Chinese leaders are visiting Belgrade to advance projects such as their plan to turn Greece's port of Piraeus into a hub for China's trade with Europe. The talks involve 16 heads of central and eastern European nations.
Chinese Prime Minister Li Keqiang began a rare visit to Serbia on Tuesday for a two-day regional summit to finalize plans for a new transport and shipping hub on Europe's eastern flank.
His visit coincides with economic troubles for Russia, the Balkan's traditional power broker, stemming partly from Western sanctions over Moscow's role in Ukraine.
Traveling with Li are 200 Chinese business executives. Another summit item is to be the signing of a deal for a high-speed train link between Budapest and Belgrade.

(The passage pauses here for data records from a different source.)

Lemma stock_token_case_mismatch_witness :
  let st :=
    setPortfolioItems [sampleItem "p-3" "aapl" 190.12 Stock] initialState in
  let st' :=
    refreshPrices asciiToUpperCase toFixed2_binary64 st sampleFetch
      sampleRandom 1700000000000 st in
  is_Some (livePrices st' !! "aapl")
  ∧ isLive (statsRow asciiToUpperCase (livePrices st')
              (sampleItem "p-3" "aapl" 190.12 Stock)) = false
  ∧ effectivePrice (statsRow asciiToUpperCase (livePrices st')
                      (sampleItem "p-3" "aapl" 190.12 Stock)) = 190.12%float.
Proof.
  cbv zeta.
  refine (stock_token_case_mismatch asciiToUpperCase toFixed2_binary64
            (setPortfolioItems [sampleItem "p-3" "aapl" 190.12 Stock]
               initialState)
            sampleFetch sampleRandom 1700000000000
            (setPortfolioItems [sampleItem "p-3" "aapl" 190.12 Stock]
               initialState)
            (sampleItem "p-3" "aapl" 190.12 Stock) _ eq_refl eq_refl eq_refl _).
  - vm_compute. by left.
  - vm_compute. intros H. apply list_elem_of_singleton in H. discriminate.
Defined.

(** ** Reloading from local storage *)

Section Reload.

Variable supabase : bool.
Variable JOURNAL_ENTRIES : list JournalEntry.t.
Variable PORTFOLIO_ITEMS : list PortfolioItem.t.
Variable TRADES : list Trade.t.

Local Abbreviation fetchData :=
  (fetchData false supabase JOURNAL_ENTRIES PORTFOLIO_ITEMS TRADES).

(** What a load from local storage puts in the cache is what the storage
    parses to. *)
Lemma fetchData_local_parsed remote st0 st1 :
  fetchData remote st0 = Some st1 →
  localStorage st1 = localStorage st0
  ∧ parseJournal JOURNAL_ENTRIES (localStorage st0 !! "journalEntries")
    = Some (journalEntries st1)
  ∧ parsePortfolio PORTFOLIO_ITEMS (localStorage st0 !! "portfolioItems")
    = Some (portfolioItems st1)
  ∧ parseTrades TRADES (localStorage st0 !! "trades") = Some (trades st1)
  ∧ loading st1 = false.
Proof.
  unfold fetchData; simpl.
  destruct (parseJournal _ _) as [j|]; simpl; [|done].
  destruct (parsePortfolio _ _) as [p|]; simpl; [|done].
  destruct (parseTrades _ _) as [t|]; simpl; [|done].
  intros [= <-]. done.
Qed.

Lemma fetchData_local_of_parsed remote st j p t :
  parseJournal JOURNAL_ENTRIES (localStorage st !! "journalEntries") = Some j →
  parsePortfolio PORTFOLIO_ITEMS (localStorage st !! "portfolioItems")
  = Some p →
  parseTrades TRADES (localStorage st !! "trades") = Some t →
  ∃ st', fetchData remote st = Some st'
         ∧ collections st' = (j, p, t) ∧ loading st' = false.
Proof.
  intros Hj Hp Ht. unfold fetchData; simpl.
  rewrite Hj, Hp, Ht; simpl. by eexists.
Qed.

End Reload.

(** X19. On the local strategy, what was loaded and then changed by any
    sequence of calls is what a reload finds: a fresh provider started on
    the local storage the calls left loads collections equal to the cached
    ones, provided the holdings and trades written hold only numbers that
    survive printing and parsing as JSON (finite, and not the negative
    zero). *)
Theorem reload_restores_collections
    (supabase : bool) (JOURNAL_ENTRIES : list JournalEntry.t)
    (PORTFOLIO_ITEMS : list PortfolioItem.t) (TRADES : list Trade.t)
    (remote remote' : RemoteLoad)
    (l : list (string * option string * Mutation)) (st0 st1 fresh : State) :
  fetchData false supabase JOURNAL_ENTRIES PORTFOLIO_ITEMS TRADES remote st0
  = Some st1 →
  let st := calls false supabase l st1 in
  mapM reparseItem (portfolioItems st) = Some (portfolioItems st) →
  mapM reparseTrade (trades st) = Some (trades st) →
  localStorage fresh = localStorage st →
  ∃ st2,
    fetchData false supabase JOURNAL_ENTRIES PORTFOLIO_ITEMS TRADES remote'
      fresh
    = Some st2
    ∧ collections st2 = collections st
    ∧ loading st2 = false.
Proof.
  intros Hload st Hitems Htrades Hfresh.
  destruct (fetchData_local_parsed _ _ _ _ _ _ _ Hload)
    as (Hls & Hj & Hp & Ht & _).
  rewrite <- Hls in Hj, Hp, Ht.
  destruct (calls_storageFollows supabase l st1 st1 (storageFollows_refl st1))
    as (Fj & Fp & Ft).
  fold st in Fj, Fp, Ft.
  apply fetchData_local_of_parsed; rewrite Hfresh.
  - destruct Fj as [-> | [-> ->]]; [done | exact Hj].
  - destruct Fp as [-> | [-> ->]]; [exact Hitems | exact Hp].
  - destruct Ft as [-> | [-> ->]]; [exact Htrades | exact Ht].
Qed.

Lemma reload_restores_collections_witness :
  let st1 :=
    setLoading false
      (setTrades []
         (setPortfolioItems [sampleItem "p-1" "btc" 42000 Crypto]
            (setJournalEntries [] (setLoading true initialState)))) in
  let st :=
    calls false false
      [("id-1", None, AddTrade (sampleTrade LONG 100 (Some 110%float) 1000 Win));
       ("e-1", None, AddJournalEntry sampleEntry);
       ("", None, EditTrade "id-1" (updateExitPrice (Some 120%float)))]
      st1 in
  ∃ st2,
    fetchData false false [] [sampleItem "p-1" "btc" 42000 Crypto] []
      LoadThrows (mkState [] [] [] true ∅ None false (localStorage st) [] 0)
    = Some st2
    ∧ collections st2 = collections st
    ∧ loading st2 = false.
Proof.
  intros st1 st.
  apply (reload_restores_collections false []
           [sampleItem "p-1" "btc" 42000 Crypto] [] LoadThrows LoadThrows
           [("id-1", None,
             AddTrade (sampleTrade LONG 100 (Some 110%float) 1000 Win));
            ("e-1", None, AddJournalEntry sampleEntry);
            ("", None, EditTrade "id-1" (updateExitPrice (Some 120%float)))]
           initialState st1
           (mkState [] [] [] true ∅ None false (localStorage st) [] 0)).
  - by vm_compute.
  - by vm_compute.
  - by vm_compute.
  - reflexivity.
Defined.

(** ** From the holding form to a live price *)

Lemma asciiUpper_twice c : asciiUpper (asciiUpper c) = asciiUpper c.
Proof. destruct c as [[] [] [] [] [] [] [] []]; reflexivity. Qed.

Lemma asciiToUpperCase_twice s :
  asciiToUpperCase (asciiToUpperCase s) = asciiToUpperCase s.
Proof.
  induction s as [|c s IH]; simpl; [done|]. by rewrite asciiUpper_twice, IH.
Qed.

(** X20. Adding a stock holding through the form, to a portfolio that is
    not empty: the form stores its token in upper case, the add puts the
    holding at the front and schedules a refresh. A refresh run by the
    callback of a render that has the holding (the call the polling effect
    makes when the number of holdings changes) values it live. The refresh
    the add schedules runs the callback of the render before the add: it
    does not read the new holding, and when its token was neither priced
    nor among the keys that run refreshes, the map it writes has no price
    for it and the holding is valued at its manual price again. (Given that
    upper-casing an upper-cased text changes nothing.) *)
Theorem stock_added_through_form
    (toUpperCase : string → string) (Number : string → float)
    (toFixed2 : float → float) (isSupabaseConfigured supabase : bool)
    (uuid : string) (error : option string)
    (fetch : string → option (list (string * option float)))
    (random : nat → float) (now : Z)
    (formData : PortfolioBreakdown.FormData) (st : State) :
  (∀ s, toUpperCase (toUpperCase s) = toUpperCase s) →
  written isSupabaseConfigured supabase error = true →
  PortfolioBreakdown.assetType formData = Stock →
  portfolioItems st ≠ [] →
  livePrices st !! toUpperCase (PortfolioBreakdown.token formData) = None →
  fetched toUpperCase fetch (portfolioItems st)
    !! toUpperCase (PortfolioBreakdown.token formData) = None →
  toUpperCase (PortfolioBreakdown.token formData)
    ∉ List.map PortfolioItem.token (stockItems (portfolioItems st)) →
  let st1 :=
    PortfolioBreakdown.handleSubmit toUpperCase Number isSupabaseConfigured
      supabase uuid error None formData st in
  ∃ it,
    portfolioItems st1 = it :: portfolioItems st
    ∧ PortfolioItem.id it = uuid
    ∧ PortfolioItem.token it
      = toUpperCase (PortfolioBreakdown.token formData)
    ∧ pendingRefresh st1 = S (pendingRefresh st)
    ∧ (∀ fetch' random' now' later,
         isLive
           (statsRow toUpperCase
              (livePrices
                 (refreshPrices toUpperCase toFixed2 st1 fetch' random' now'
                    later)) it)
         = true)
    ∧ (∀ later,
         let scheduled :=
           refreshPrices toUpperCase toFixed2 st fetch random now later in
         livePrices scheduled !! PortfolioItem.token it = None
         ∧ isLive (statsRow toUpperCase (livePrices scheduled) it) = false
         ∧ effectivePrice (statsRow toUpperCase (livePrices scheduled) it)
           = PortfolioItem.currentPrice it).
Proof.
  intros Hidem Hw Hstock Hne Hold Hdata Hnot st1.
  assert (portfolioItems st1
          = addPortfolioItem_newItem uuid
              (PortfolioBreakdown.submitPayload toUpperCase Number formData)
            :: portfolioItems st) as Hitems.
  { subst st1. unfold PortfolioBreakdown.handleSubmit.
    by rewrite addPortfolioItem_portfolioItems, Hw. }
  eexists. split; [exact Hitems|]. split; [done|]. split; [done|].
  split; [|split].
  - subst st1.
    unfold PortfolioBreakdown.handleSubmit, addPortfolioItem, persistToLS.
    by destruct isSupabaseConfigured, supabase, error.
  - intros fetch' random' now' later.
    unfold statsRow; simpl. apply bool_decide_eq_true. rewrite Hidem.
    apply (stock_priced_after_refresh toUpperCase toFixed2 st1 fetch' random'
             now' later
             (addPortfolioItem_newItem uuid
                (PortfolioBreakdown.submitPayload toUpperCase Number
                   formData))).
    + rewrite Hitems. by left.
    + unfold isCrypto; simpl. by rewrite Hstock.
  - intros later scheduled.
    assert (livePrices scheduled
              !! toUpperCase (PortfolioBreakdown.token formData) = None)
      as Hnone.
    { subst scheduled. rewrite refreshPrices_livePrices by done.
      rewrite simulateStocks_untouched by done.
      by apply lookup_union_None_2. }
    split; [exact Hnone|].
    unfold statsRow; simpl. rewrite Hidem, Hnone. split; [|done].
    apply bool_decide_eq_false. by intros [x Hx].
Qed.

Among the European leaders who met Li was Slovenian Prime Minister Miro Cerar (pictured with Li, above).
China seeks 'rapid' route
Ahead of the summit Li told Serbian media that the concept was a "rapid land and maritime route" created by expanding Piraeus' port facilities and linking it by railroad.

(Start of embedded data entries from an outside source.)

(** * Hospital data cleaning and imputation: a shallow embedding

    This development embeds the two scripts of the repository,

    - [src/data_cleaning/clean_hospital_data.py]
      (class [HospitalDataCleaner]) and
    - [src/data_cleaning/ml_missing_value_imputation.py]
      (class [MLExpertMissingValueHandler]),

    as pure functions over an explicit model of a pandas data frame, and
    states the properties of the specification against them.

    Modelling conventions.
    - A data frame is an ordered list of named, typed columns; the row index
      is positional (the loader yields unique labels).  An object column
      holds text.
    - A cell is an [option]: [None] is pandas' NaN / NaT / None.
    - Numbers are rationals ([Q]).  The scripts only compare, negate and
      assign constants to the values the properties talk about, and these
      operations are exact on floats; means, medians and quantiles are the
      exact rational ones.
    - Timestamps are integers counting nanoseconds since the epoch, as in
      [datetime64[ns]].
    - Text is ASCII: the Python string methods are embedded on 7-bit
      characters, other characters are left untouched by case mappings.
    - A Python exception is a value [Raise e] of the [result] type; the
      methods of the two classes thread the object state explicitly.
    - The frame handed to a pipeline is the one [pd.read_csv] returns; the
      text-to-timestamp parser of [pd.to_datetime] is a parameter.
    - Console output is not modelled, except for the lines that carry the
      outcome of a check. *)

From Stdlib Require Import List String Ascii Bool Arith ZArith.
From Stdlib Require Import QArith Qabs Qround Lia Lqa.
From Stdlib Require OrderedTypeEx.
Import ListNotations.

Set Implicit Arguments.

(* ================================================================== *)
(** * Python strings *)
(* ================================================================== *)

Module PyStr.

Local Open Scope string_scope.
Local Open Scope nat_scope.

Definition ord (c : ascii) : nat := nat_of_ascii c.

Definition between (lo hi : nat) (c : ascii) : bool :=
  (lo <=? ord c) && (ord c <=? hi).

Definition isupper (c : ascii) : bool := between 65 90 c.
Definition islower (c : ascii) : bool := between 97 122 c.
Definition isdigit (c : ascii) : bool := between 48 57 c.
Definition iscased (c : ascii) : bool := isupper c || islower c.

(** [str.isspace] on one ASCII character: TAB, LF, VT, FF, CR, the four
    separators 0x1c-0x1f and the blank.  The regular expression class
    [\s] agrees with it. *)
Definition isspace (c : ascii) : bool :=
  between 9 13 c || between 28 32 c.

(** [\w] of the [re] module. *)
Definition isword (c : ascii) : bool :=
  isupper c || islower c || isdigit c || (ord c =? 95).

Definition toupper (c : ascii) : ascii :=
  if islower c then ascii_of_nat (ord c - 32) else c.
Definition tolower (c : ascii) : ascii :=
  if isupper c then ascii_of_nat (ord c + 32) else c.

Fixpoint smap (f : ascii -> ascii) (s : string) : string :=
  match s with
  | EmptyString => EmptyString
  | String c r => String (f c) (smap f r)
  end.

(** [str.lower] and [str.upper]. *)
Definition lower : string -> string := smap tolower.
Definition upper : string -> string := smap toupper.

(** [str.capitalize]: first character upper-cased, the rest lower-cased. *)
Definition capitalize (s : string) : string :=
  match s with
  | EmptyString => EmptyString
  | String c r => String (toupper c) (lower r)
  end.

(** [str.title]: a cased character is upper-cased when the previous
    character is not cased and lower-cased otherwise. *)
Fixpoint title_from (prev_cased : bool) (s : string) : string :=
  match s with
  | EmptyString => EmptyString
  | String c r =>
      String (if prev_cased then tolower c else toupper c)
             (title_from (iscased c) r)
  end.
Definition title : string -> string := title_from false.

Fixpoint srev_onto (acc s : string) : string :=
  match s with
  | EmptyString => acc
  | String c r => srev_onto (String c acc) r
  end.
Definition srev : string -> string := srev_onto EmptyString.

Fixpoint drop_while (p : ascii -> bool) (s : string) : string :=
  match s with
  | EmptyString => EmptyString
  | String c r => if p c then drop_while p r else s
  end.

(** [str.lstrip()], [str.rstrip()], [str.strip()] and [str.rstrip(',')]. *)
Definition lstrip : string -> string := drop_while isspace.
Definition rstrip (s : string) : string := srev (drop_while isspace (srev s)).
Definition strip (s : string) : string := lstrip (rstrip s).
Definition rstrip_char (ch : ascii) (s : string) : string :=
  srev (drop_while (Ascii.eqb ch) (srev s)).

Definition snoc (s : string) (c : ascii) : string := s ++ String c EmptyString.

Definition is_empty (s : string) : bool :=
  match s with EmptyString => true | _ => false end.

(** [str.split()] without argument: the maximal runs of characters that
    are not white space. *)
Fixpoint split_ws_from (cur s : string) : list string :=
  match s with
  | EmptyString => if is_empty cur then [] else [cur]
  | String c r =>
      if isspace c
      then (if is_empty cur then split_ws_from EmptyString r
            else cur :: split_ws_from EmptyString r)
      else split_ws_from (snoc cur c) r
  end.
Definition split_ws : string -> list string := split_ws_from EmptyString.

(** [str.split(sep)] for a one-character separator: empty pieces are
    kept and the result is never empty. *)
Fixpoint split_char_from (sep : ascii) (cur s : string) : list string :=
  match s with
  | EmptyString => [cur]
  | String c r =>
      if Ascii.eqb c sep
      then cur :: split_char_from sep EmptyString r
      else split_char_from sep (snoc cur c) r
  end.
Definition split_char (sep : ascii) : string -> list string :=
  split_char_from sep EmptyString.

(** [sep.join(parts)]. *)
Definition join (sep : string) (parts : list string) : string :=
  String.concat sep parts.

(** [ch in s]. *)
Fixpoint contains_char (ch : ascii) (s : string) : bool :=
  match s with
  | EmptyString => false
  | String c r => Ascii.eqb c ch || contains_char ch r
  end.

(** [re.sub(r'\s+', ' ', s)]: every maximal run of white space becomes one
    blank. *)
Fixpoint collapse_ws_from (in_run : bool) (s : string) : string :=
  match s with
  | EmptyString => EmptyString
  | String c r =>
      if isspace c
      then (if in_run then collapse_ws_from true r
            else String " " (collapse_ws_from true r))
      else String c (collapse_ws_from false r)
  end.
Definition collapse_ws : string -> string := collapse_ws_from false.

Fixpoint sdrop (n : nat) (s : string) : string :=
  match n, s with
  | O, _ => s
  | S k, String _ r => sdrop k r
  | S _, EmptyString => EmptyString
  end.

(** [s.endswith(ch)]. *)
Definition endswith_char (ch : ascii) (s : string) : bool :=
  match srev s with
  | String c _ => Ascii.eqb c ch
  | EmptyString => false
  end.

(** [re.search(r'[a-z][A-Z]|[A-Z][a-z][A-Z]', s)] succeeds. *)
Fixpoint irregular_caps (s : string) : bool :=
  match s with
  | String a ((String b r) as t) =>
      (islower a && isupper b)
      || (isupper a && islower b
          && match r with String c _ => isupper c | EmptyString => false end)
      || irregular_caps t
  | _ => false
  end.

(** [re.match(r'^[Nn]a[Nn]$', s)] succeeds: [$] also matches just before
    one final line feed. *)
Definition is_N (c : ascii) : bool := (ord c =? 78) || (ord c =? 110).
Definition match_literal_nan (s : string) : bool :=
  match s with
  | String a (String b (String c r)) =>
      is_N a && (ord b =? 97) && is_N c
      && match r with
         | EmptyString => true
         | String d EmptyString => ord d =? 10
         | _ => false
         end
  | _ => false
  end.

(** [re.sub(r'\bW\b', repl, s, flags=re.IGNORECASE)] for a word [W] made
    of word characters: every occurrence of [W], in any case, that is
    delimited by word boundaries is replaced, scanning from the left. *)
Fixpoint sub_word_from (fuel : nat) (w repl : string) (prev_word : bool)
  (s : string) : string :=
  match fuel with
  | O => s
  | S fuel' =>
      match s with
      | EmptyString => EmptyString
      | String c r =>
          let after := sdrop (String.length w) s in
          let bounded_right :=
            match after with
            | EmptyString => true
            | String d _ => negb (isword d)
            end in
          if negb prev_word
             && (String.length w <=? String.length s)
             && String.eqb (lower (substring 0 (String.length w) s)) (lower w)
             && bounded_right
             && negb (is_empty w)
          then repl ++ sub_word_from fuel' w repl true after
          else String c (sub_word_from fuel' w repl (isword c) r)
      end
  end.
Definition sub_word_ci (w repl s : string) : string :=
  sub_word_from (S (String.length s)) w repl false s.

End PyStr.

(* ================================================================== *)
(** * Name formatting ([clean_names], inner function) *)
(* ================================================================== *)

Local Open Scope string_scope.

(** The alternatives of [title_pattern], in the order of the pattern. *)
Definition title_alternatives : list string := ["mr."; "mrs."; "dr."; "ms."].

(** [re.match(title_pattern, s)] on an already lower-cased [s]: the first
    alternative that is a prefix of [s] ([group(1)]). *)
Definition title_match (s : string) : option string :=
  find (fun t => String.prefix t s) title_alternatives.

(** One whitespace-separated part of a name. *)
Definition capitalize_part (part : string) : string :=
  if PyStr.contains_char "-" part
  then PyStr.join "-" (map PyStr.capitalize (PyStr.split_char "-" part))
  else PyStr.capitalize part.

(** [fix_name_formatting(name)] for a present [name]. *)
Definition fix_name_text (name0 : string) : string :=
  let name := PyStr.collapse_ws (PyStr.strip name0) in
  let '(title, name) :=
    match title_match (PyStr.lower name) with
    | Some t =>
        (PyStr.title t ++ " ",
         PyStr.lstrip (PyStr.sdrop (String.length t) name))
    | None => ("", name)
    end in
  let name_parts := PyStr.split_ws name in
  let cleaned_parts := map capitalize_part name_parts in
  title ++ PyStr.join " " cleaned_parts.

(** [fix_name_formatting]: an absent name is returned as it is. *)
Definition fix_name_formatting (name : option string) : option string :=
  match name with
  | None => None
  | Some s => Some (fix_name_text s)
  end.

(* ================================================================== *)
(** * Python exceptions *)
(* ================================================================== *)

(** The exceptions the two scripts can run into.  [OutsideModel] is not a
    Python exception: it marks a run that leaves the modelled fragment
    (the text or the timestamp of a number, a statistic of a datetime
    column, text written into a column that keeps numbers). *)
Inductive exn : Type :=
| KeyError (key : string)
| TypeError
| AttributeError
| ValueError
| OutsideModel.

Inductive result (A : Type) : Type :=
| Ok (a : A)
| Raise (e : exn).

Arguments Ok {A} a.
Arguments Raise {A} e.

Definition bind {A B : Type} (r : result A) (k : A -> result B) : result B :=
  match r with
  | Ok a => k a
  | Raise e => Raise e
  end.

Notation "x <- r ;; k" := (bind r (fun x => k))
  (at level 61, r at next level, right associativity).
Notation "r ;;; k" := (bind r (fun _ => k))
  (at level 61, right associativity).

(** [for x in xs: body], where the body may raise. *)
Fixpoint for_each {A S : Type} (xs : list A) (body : A -> S -> result S)
  (s : S) : result S :=
  match xs with
  | [] => Ok s
  | x :: rest => s' <- body x s ;; for_each rest body s'
  end.

(* ================================================================== *)
(** * Data frames *)
(* ================================================================== *)

(** A column with its dtype: [object] (text), [float64]/[int64] and
    [datetime64[ns]]. *)
Inductive Series : Type :=
| SObject (xs : list (option string))
| SNum (xs : list (option Q))
| SDatetime (xs : list (option Z)).

Definition DataFrame : Type := list (string * Series).

Definition is_none {A : Type} (x : option A) : bool :=
  match x with None => true | Some _ => false end.
Definition is_some {A : Type} (x : option A) : bool := negb (is_none x).

(** [len(series)], [series.isna()], [series.notna()], [mask.sum()]. *)
Definition slen (s : Series) : nat :=
  match s with
  | SObject xs => List.length xs
  | SNum xs => List.length xs
  | SDatetime xs => List.length xs
  end.
Definition isna (s : Series) : list bool :=
  match s with
  | SObject xs => map is_none xs
  | SNum xs => map is_none xs
  | SDatetime xs => map is_none xs
  end.
Definition notna (s : Series) : list bool := map negb (isna s).
Definition count_true (mask : list bool) : nat :=
  List.length (filter (fun b => b) mask).

(** [a & b], [a | b] and [~a] on boolean masks. *)
Definition mask_and (a b : list bool) : list bool :=
  map (fun p : bool * bool => fst p && snd p) (combine a b).
Definition mask_or (a b : list bool) : list bool :=
  map (fun p : bool * bool => fst p || snd p) (combine a b).
Definition mask_not (a : list bool) : list bool := map negb a.

(** [xs[mask] = v] and [xs[mask] = f(xs[mask])] cell by cell. *)
Definition assign_where {A : Type} (mask : list bool) (v : A) (xs : list A)
  : list A :=
  map (fun p : bool * A => if fst p then v else snd p) (combine mask xs).
Definition update_where {A : Type} (mask : list bool) (f : A -> A)
  (xs : list A) : list A :=
  map (fun p : bool * A => if fst p then f (snd p) else snd p) (combine mask xs).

"We will set a mid-term agenda to define our future cooperation and present financial measures that will facilitate it," Li said referring to China's abundant cash reserves.
The Chinese shipping giant Cosco has a 35-year concession to expand two container terminals at Piraeus.
Greece, despite its deep economic crisis, retains one of the world's largest merchant marine fleets, with China being one of its key customers.
According to Serbian officials, Beijing has earmarked 10 billion dollars (8 billion euros) for various projects in the Balkans, including telecommunications.
Compliance with EU rules
Li told summit participants that closer ties would bring massive Chinese investments and open up large Chinese markets for goods into Central and Eastern Europe (CEE).
"Everything will be conducted in accordance with the policies that are valid in the European Union," Li added, "China supports the European Union, EU integration processes
and a strong euro."
Li is due to remain in Belgrade until Thursday, when he and Serbian Prime Minister Aleksandar Vucic are to inaugurate a 226-million-dollar bridge on the highway ring around Belgrade.
The project, when first announced, was China's biggest infrastructure investment in Europe. China already has investments in power plant projects in Serbia and Bosnia.
Common communist past
The 16 CEE countries represented at the Belgrade summit all share a former communist past. Some, like Bulgaria, Romania, Poland and Hungary, are members of the EU. Others, like Serbia, have yet to satisfy accession rules.
Only a few weeks ago, Russian President Vladimir Putin announced that Moscow had halted the gas pipeline project Southern Stream from which several eastern European countries had hoped to earn transit fees.
In the first 10 months of 2014, bilateral trade between China and central and eastern European countries reached $50 billion, up 10 percent on the same period last year.